ACTION ITEM. Pick out each line in these entries that contains the string "seed".

(Saved entries)
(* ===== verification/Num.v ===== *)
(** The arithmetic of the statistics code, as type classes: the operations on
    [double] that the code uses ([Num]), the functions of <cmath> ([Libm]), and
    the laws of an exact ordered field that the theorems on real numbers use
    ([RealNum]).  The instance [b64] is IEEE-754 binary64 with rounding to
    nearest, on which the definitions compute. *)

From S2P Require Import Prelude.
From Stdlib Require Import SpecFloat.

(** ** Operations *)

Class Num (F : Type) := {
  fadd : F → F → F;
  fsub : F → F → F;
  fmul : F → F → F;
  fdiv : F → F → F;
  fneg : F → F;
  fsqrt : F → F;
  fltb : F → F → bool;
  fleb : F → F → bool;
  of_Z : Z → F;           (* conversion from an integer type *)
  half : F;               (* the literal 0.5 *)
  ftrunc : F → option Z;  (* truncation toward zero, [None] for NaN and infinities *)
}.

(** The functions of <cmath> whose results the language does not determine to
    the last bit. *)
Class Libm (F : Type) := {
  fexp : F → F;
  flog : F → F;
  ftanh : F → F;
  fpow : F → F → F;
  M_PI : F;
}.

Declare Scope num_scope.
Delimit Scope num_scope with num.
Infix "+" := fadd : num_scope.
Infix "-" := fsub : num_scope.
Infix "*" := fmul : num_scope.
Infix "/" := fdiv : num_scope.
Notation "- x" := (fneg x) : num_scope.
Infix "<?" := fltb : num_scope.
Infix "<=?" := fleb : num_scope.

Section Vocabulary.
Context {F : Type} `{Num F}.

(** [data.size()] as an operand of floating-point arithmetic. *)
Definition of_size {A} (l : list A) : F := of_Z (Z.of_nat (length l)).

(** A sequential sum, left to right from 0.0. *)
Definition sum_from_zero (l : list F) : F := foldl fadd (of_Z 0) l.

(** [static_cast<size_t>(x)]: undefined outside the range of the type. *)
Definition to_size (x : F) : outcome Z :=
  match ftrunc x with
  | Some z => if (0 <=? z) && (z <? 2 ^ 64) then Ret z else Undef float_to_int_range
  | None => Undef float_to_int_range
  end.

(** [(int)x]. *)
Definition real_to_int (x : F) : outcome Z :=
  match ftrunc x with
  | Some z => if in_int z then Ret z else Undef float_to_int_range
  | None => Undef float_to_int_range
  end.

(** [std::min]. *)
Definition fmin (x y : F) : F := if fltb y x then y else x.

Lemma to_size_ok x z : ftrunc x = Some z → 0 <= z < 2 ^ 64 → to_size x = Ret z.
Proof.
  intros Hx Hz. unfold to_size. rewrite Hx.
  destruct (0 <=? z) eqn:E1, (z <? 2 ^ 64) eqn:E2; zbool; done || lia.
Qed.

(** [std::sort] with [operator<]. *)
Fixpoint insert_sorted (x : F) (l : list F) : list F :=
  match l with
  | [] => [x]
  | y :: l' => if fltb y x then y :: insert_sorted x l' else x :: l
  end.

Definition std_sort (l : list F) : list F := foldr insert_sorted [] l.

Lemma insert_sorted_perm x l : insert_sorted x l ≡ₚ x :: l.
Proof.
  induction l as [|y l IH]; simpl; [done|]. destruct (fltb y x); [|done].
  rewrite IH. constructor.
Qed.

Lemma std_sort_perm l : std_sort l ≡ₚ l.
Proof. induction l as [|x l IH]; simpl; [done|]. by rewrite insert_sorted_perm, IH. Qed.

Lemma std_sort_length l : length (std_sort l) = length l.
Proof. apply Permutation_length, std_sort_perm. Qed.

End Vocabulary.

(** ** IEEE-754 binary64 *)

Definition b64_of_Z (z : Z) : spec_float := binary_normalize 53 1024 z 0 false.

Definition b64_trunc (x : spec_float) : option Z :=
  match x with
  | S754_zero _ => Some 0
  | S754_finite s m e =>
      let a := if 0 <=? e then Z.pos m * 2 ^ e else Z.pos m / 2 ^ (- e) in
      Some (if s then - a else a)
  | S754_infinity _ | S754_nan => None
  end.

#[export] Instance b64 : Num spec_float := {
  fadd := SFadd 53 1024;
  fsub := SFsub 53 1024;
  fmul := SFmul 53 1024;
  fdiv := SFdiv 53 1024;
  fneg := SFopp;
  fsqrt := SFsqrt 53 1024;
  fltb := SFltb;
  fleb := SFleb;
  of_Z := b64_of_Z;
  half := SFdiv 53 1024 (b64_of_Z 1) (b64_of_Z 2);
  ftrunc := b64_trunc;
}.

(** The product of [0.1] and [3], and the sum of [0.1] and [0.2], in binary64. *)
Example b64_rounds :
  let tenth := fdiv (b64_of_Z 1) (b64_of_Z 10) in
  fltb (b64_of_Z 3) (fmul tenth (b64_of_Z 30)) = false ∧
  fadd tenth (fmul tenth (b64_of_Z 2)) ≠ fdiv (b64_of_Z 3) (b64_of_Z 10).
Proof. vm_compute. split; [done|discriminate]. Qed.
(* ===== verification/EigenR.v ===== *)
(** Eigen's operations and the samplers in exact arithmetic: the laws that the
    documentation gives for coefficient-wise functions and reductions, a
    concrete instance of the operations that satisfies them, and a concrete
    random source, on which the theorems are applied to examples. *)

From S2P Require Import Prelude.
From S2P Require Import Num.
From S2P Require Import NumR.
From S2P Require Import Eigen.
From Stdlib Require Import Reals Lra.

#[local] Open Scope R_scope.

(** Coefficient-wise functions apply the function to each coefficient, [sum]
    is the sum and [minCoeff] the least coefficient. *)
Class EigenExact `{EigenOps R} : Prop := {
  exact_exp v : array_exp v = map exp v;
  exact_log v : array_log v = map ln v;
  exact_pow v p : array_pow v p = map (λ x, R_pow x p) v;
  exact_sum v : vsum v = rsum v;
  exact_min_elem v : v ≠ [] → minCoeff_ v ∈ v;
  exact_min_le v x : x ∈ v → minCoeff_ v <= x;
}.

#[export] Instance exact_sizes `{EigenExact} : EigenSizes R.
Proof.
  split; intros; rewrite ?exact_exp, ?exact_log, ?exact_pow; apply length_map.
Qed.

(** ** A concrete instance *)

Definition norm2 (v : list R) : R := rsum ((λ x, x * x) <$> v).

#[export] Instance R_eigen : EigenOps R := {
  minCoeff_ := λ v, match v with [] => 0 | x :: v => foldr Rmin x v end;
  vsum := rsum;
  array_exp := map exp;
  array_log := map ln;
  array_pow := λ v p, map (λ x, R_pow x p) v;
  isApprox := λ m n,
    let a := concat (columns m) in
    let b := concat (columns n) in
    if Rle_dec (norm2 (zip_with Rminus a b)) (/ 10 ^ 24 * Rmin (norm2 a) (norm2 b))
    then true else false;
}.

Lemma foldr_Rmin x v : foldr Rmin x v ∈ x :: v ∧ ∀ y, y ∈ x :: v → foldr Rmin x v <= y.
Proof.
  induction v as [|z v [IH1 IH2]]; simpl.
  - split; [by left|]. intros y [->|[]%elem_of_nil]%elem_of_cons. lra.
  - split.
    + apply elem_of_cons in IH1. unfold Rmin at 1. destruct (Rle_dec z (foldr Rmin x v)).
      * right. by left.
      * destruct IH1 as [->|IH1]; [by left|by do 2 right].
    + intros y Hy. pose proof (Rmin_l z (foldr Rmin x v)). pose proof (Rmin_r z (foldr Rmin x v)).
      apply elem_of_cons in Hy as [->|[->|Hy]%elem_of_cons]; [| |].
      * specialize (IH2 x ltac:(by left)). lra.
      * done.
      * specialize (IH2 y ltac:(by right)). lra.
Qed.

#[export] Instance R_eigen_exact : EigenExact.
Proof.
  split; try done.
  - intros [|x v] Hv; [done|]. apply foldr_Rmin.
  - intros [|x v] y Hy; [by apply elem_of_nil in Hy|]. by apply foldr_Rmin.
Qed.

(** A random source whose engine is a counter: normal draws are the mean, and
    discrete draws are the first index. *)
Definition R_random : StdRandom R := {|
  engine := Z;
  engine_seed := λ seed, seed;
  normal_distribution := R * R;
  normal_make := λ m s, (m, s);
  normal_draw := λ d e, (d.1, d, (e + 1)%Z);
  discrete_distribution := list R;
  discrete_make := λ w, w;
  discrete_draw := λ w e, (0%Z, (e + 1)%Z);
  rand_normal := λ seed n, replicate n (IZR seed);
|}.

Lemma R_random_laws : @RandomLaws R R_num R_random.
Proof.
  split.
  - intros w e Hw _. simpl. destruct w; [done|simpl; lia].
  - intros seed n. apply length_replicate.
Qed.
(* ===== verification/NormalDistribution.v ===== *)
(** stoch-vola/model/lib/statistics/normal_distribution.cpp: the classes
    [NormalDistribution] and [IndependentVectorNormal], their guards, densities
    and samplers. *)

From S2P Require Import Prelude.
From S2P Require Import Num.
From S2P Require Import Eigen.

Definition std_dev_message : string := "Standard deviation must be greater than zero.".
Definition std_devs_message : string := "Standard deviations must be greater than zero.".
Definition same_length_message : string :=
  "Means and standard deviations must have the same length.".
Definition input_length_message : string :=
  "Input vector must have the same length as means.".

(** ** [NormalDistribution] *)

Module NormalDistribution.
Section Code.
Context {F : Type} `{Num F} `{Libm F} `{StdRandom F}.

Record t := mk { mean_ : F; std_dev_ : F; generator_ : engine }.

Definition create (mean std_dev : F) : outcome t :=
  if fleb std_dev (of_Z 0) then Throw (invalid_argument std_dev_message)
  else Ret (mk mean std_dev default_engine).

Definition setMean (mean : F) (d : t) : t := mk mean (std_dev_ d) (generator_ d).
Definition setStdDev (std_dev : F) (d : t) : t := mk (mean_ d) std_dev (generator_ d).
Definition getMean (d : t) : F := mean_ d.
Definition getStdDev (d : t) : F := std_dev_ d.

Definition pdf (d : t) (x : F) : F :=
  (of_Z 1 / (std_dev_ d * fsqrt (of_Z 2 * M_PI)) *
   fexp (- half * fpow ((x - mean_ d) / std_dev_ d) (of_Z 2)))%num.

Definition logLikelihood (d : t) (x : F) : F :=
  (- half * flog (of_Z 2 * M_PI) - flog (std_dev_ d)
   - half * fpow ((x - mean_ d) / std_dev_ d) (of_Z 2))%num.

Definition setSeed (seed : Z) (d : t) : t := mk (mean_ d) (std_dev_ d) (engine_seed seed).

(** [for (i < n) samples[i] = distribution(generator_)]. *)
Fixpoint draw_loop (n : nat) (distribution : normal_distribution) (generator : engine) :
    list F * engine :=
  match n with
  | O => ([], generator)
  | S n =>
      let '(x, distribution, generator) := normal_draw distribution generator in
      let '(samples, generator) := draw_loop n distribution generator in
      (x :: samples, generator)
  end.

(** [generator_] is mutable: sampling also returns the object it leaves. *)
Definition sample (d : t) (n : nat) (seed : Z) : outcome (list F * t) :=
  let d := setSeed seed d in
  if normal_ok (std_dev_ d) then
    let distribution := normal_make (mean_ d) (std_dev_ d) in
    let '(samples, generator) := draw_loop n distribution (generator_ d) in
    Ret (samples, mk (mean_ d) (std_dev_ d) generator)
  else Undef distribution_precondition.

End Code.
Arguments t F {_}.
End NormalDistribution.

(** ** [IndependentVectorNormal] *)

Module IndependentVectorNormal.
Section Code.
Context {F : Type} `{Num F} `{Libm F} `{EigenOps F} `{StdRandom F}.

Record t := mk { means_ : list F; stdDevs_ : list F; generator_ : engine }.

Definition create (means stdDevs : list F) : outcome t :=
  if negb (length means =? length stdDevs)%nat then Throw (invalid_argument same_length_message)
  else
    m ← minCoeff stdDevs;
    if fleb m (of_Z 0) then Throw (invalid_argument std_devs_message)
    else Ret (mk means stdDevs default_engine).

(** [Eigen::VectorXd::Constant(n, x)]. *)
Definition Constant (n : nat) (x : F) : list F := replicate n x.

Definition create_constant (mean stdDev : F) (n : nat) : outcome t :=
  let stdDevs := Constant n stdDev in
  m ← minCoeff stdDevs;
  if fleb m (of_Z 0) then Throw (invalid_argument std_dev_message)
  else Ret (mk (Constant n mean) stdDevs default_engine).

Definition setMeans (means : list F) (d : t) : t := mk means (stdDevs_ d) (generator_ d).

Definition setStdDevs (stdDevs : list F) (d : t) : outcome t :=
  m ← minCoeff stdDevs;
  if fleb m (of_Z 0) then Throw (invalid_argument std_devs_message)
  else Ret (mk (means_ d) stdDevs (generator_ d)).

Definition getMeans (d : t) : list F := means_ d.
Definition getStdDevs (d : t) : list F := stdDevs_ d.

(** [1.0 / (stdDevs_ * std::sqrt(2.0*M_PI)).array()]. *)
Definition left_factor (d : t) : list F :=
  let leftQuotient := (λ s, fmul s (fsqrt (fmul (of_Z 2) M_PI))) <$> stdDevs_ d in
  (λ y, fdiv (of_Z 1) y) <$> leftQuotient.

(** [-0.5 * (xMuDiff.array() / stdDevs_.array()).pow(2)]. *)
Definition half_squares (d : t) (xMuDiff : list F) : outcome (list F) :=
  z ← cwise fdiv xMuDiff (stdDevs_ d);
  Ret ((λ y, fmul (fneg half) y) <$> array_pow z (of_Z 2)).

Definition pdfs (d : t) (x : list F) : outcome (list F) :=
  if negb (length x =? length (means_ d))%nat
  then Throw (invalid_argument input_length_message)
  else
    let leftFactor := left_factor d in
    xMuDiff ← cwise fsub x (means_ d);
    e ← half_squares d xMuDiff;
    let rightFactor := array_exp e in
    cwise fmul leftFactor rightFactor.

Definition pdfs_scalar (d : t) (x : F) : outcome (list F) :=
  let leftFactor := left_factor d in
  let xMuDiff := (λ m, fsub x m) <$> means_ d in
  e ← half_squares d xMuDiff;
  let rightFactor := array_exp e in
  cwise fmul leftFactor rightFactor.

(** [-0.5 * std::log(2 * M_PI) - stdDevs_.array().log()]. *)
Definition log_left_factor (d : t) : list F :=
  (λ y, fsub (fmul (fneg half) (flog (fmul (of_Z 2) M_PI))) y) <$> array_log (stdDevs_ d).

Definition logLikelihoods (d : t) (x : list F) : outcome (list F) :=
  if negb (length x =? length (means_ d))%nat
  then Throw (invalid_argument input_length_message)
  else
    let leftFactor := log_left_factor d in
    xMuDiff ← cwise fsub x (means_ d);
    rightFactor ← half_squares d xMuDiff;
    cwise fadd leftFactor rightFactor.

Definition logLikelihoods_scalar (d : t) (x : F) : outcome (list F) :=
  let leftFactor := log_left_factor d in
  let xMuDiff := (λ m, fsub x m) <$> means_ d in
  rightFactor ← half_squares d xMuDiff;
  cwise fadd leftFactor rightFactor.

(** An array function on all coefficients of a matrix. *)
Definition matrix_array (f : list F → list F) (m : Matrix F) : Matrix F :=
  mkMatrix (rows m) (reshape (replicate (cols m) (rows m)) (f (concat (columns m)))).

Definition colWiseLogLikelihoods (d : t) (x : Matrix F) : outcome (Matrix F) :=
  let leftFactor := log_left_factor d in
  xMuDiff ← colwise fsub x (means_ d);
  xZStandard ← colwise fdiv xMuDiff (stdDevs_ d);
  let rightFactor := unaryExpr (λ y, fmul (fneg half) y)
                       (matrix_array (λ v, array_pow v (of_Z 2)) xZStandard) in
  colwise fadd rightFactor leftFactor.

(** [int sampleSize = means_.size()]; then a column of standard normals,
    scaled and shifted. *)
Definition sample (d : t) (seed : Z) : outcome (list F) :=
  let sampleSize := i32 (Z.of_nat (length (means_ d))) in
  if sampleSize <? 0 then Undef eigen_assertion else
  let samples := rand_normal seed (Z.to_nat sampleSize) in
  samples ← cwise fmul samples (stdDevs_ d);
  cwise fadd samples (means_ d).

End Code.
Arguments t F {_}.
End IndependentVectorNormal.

ANSWER BELOW.
  engine_seed := λ seed, seed;
  rand_normal := λ seed n, replicate n (IZR seed);
  - intros seed n. apply length_replicate.
Definition setSeed (seed : Z) (d : t) : t := mk (mean_ d) (std_dev_ d) (engine_seed seed).
Definition sample (d : t) (n : nat) (seed : Z) : outcome (list F * t) :=
  let d := setSeed seed d in
Definition sample (d : t) (seed : Z) : outcome (list F) :=
  let samples := rand_normal seed (Z.to_nat sampleSize) in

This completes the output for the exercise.